>>>>>

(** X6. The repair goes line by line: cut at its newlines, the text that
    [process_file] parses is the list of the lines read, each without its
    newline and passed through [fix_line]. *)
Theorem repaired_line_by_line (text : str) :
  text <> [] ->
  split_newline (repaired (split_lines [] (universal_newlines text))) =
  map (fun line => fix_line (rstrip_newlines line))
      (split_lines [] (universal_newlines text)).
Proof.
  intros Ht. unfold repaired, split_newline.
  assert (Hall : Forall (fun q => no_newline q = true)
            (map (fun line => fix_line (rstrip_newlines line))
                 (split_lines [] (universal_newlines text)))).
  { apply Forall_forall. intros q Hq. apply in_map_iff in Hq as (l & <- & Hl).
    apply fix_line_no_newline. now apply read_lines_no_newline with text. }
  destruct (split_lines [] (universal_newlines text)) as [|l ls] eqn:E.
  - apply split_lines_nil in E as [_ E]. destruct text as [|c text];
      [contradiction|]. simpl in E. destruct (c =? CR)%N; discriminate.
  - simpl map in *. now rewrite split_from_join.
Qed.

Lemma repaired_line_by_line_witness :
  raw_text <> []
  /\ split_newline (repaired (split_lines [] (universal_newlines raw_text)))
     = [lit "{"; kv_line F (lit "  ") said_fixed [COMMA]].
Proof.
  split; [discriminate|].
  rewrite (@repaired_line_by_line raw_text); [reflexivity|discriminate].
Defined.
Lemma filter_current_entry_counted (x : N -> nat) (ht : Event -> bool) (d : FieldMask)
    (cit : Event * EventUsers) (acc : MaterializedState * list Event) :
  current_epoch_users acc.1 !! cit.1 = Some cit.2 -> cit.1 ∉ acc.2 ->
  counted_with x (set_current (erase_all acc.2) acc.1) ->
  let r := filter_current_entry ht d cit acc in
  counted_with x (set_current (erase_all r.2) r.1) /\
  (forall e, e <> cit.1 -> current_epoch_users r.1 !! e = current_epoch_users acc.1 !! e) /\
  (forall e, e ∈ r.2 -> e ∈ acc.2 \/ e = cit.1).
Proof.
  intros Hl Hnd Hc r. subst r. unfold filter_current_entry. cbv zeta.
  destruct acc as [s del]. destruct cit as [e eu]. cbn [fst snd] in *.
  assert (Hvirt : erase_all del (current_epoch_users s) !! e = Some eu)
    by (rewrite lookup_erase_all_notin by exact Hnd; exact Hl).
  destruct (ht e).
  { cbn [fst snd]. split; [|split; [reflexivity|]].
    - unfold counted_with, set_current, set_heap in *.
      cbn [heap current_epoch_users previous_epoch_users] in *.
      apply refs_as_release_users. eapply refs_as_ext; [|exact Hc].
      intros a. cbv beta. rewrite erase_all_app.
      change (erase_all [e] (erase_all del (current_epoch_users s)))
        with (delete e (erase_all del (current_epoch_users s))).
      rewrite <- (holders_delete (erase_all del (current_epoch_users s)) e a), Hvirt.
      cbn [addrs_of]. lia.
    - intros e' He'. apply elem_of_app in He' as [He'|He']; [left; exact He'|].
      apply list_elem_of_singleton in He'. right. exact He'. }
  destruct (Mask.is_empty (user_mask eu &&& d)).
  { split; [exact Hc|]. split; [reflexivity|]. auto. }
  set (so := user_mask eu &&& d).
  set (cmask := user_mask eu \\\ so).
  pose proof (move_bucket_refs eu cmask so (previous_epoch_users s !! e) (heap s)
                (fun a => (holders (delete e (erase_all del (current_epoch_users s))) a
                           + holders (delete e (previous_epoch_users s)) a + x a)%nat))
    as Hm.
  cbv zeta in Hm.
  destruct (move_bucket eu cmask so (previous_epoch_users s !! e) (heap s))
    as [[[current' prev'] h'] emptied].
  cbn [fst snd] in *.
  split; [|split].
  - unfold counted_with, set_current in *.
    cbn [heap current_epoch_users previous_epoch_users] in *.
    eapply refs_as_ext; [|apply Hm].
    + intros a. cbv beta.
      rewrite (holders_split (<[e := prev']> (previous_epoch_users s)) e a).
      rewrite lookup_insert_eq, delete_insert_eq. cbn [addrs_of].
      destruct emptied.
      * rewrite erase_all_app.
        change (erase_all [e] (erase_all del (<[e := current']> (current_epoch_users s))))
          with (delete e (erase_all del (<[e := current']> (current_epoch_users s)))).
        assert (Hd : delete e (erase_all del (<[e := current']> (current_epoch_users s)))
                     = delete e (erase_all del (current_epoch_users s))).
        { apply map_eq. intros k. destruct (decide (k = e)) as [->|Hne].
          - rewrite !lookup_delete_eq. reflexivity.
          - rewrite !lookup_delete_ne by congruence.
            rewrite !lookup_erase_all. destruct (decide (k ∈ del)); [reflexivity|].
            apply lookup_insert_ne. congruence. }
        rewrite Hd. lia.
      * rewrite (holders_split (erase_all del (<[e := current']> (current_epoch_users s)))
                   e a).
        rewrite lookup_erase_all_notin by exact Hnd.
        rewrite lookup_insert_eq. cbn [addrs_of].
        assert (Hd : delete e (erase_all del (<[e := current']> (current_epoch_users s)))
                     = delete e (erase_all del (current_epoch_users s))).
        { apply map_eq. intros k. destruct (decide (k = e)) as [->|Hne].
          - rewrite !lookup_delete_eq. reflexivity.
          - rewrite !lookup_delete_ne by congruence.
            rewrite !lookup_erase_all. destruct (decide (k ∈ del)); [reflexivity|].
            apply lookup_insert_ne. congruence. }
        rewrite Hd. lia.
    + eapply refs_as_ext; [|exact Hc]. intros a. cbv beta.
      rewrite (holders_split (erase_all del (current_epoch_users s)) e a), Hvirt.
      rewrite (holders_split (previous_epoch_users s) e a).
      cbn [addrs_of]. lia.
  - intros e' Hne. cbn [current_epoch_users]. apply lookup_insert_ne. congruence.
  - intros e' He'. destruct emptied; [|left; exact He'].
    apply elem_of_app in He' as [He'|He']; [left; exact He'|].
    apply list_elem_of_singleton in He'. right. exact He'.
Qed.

<<<<<
>>>>>

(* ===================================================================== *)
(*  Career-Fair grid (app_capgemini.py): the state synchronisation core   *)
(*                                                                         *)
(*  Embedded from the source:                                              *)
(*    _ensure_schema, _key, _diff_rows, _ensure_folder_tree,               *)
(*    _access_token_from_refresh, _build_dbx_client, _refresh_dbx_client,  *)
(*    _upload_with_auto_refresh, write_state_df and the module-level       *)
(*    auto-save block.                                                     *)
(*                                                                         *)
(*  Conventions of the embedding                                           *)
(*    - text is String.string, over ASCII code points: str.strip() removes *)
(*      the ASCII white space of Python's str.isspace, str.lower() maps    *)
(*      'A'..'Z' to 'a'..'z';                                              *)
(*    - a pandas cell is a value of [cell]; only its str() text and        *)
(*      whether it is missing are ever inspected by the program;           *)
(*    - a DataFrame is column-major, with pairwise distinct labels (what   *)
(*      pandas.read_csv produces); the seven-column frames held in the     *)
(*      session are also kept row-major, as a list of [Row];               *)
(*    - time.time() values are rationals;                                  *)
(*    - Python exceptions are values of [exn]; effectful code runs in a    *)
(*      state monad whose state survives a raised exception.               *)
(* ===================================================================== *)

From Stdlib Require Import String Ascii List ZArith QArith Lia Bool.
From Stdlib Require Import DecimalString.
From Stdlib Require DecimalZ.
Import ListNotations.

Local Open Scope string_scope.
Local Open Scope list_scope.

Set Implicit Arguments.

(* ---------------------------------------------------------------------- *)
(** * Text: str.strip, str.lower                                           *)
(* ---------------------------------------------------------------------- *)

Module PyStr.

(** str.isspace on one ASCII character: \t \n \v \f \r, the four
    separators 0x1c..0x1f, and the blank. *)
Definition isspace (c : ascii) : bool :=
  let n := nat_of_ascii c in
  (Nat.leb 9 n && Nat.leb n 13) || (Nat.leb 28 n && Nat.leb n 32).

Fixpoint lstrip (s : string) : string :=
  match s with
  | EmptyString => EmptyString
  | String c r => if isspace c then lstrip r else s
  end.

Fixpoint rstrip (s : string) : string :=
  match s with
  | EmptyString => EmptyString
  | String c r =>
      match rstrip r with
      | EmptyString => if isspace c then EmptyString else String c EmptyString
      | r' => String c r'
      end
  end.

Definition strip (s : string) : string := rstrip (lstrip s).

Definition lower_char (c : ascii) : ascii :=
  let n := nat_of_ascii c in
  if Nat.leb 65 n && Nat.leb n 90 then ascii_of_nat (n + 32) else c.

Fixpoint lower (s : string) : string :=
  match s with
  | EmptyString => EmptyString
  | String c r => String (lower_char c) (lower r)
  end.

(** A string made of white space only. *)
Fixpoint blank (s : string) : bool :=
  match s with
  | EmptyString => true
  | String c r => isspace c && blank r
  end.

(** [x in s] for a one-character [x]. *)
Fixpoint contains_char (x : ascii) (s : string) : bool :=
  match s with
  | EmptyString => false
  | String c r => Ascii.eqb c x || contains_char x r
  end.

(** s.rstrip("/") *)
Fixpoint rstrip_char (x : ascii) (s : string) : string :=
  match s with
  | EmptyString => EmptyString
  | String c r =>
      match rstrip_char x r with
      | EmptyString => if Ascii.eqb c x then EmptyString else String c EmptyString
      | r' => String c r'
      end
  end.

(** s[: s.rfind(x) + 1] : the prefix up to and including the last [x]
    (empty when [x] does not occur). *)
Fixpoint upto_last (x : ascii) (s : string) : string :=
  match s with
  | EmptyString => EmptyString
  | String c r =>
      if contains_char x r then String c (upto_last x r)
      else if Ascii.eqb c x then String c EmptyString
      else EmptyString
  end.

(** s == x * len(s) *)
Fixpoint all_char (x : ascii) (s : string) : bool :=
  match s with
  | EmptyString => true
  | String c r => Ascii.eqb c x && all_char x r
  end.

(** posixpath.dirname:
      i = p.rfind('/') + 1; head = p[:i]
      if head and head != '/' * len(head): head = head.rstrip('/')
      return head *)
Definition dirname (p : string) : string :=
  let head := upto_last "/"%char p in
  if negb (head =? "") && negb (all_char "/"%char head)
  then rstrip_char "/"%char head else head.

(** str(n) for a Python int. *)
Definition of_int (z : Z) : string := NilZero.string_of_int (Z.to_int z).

<<<<<

### YOUR GOAL
Copy, exactly and only, the lines above that begin with the one containing "kv_line F (lit" and finish with the one containing "current_epoch_users acc.1 !! cit.1".

### WRITTEN ANSWER
     = [lit "{"; kv_line F (lit "  ") said_fixed [COMMA]].
Proof.
  split; [discriminate|].
  rewrite (@repaired_line_by_line raw_text); [reflexivity|discriminate].
Defined.
Lemma filter_current_entry_counted (x : N -> nat) (ht : Event -> bool) (d : FieldMask)
    (cit : Event * EventUsers) (acc : MaterializedState * list Event) :
  current_epoch_users acc.1 !! cit.1 = Some cit.2 -> cit.1 ∉ acc.2 ->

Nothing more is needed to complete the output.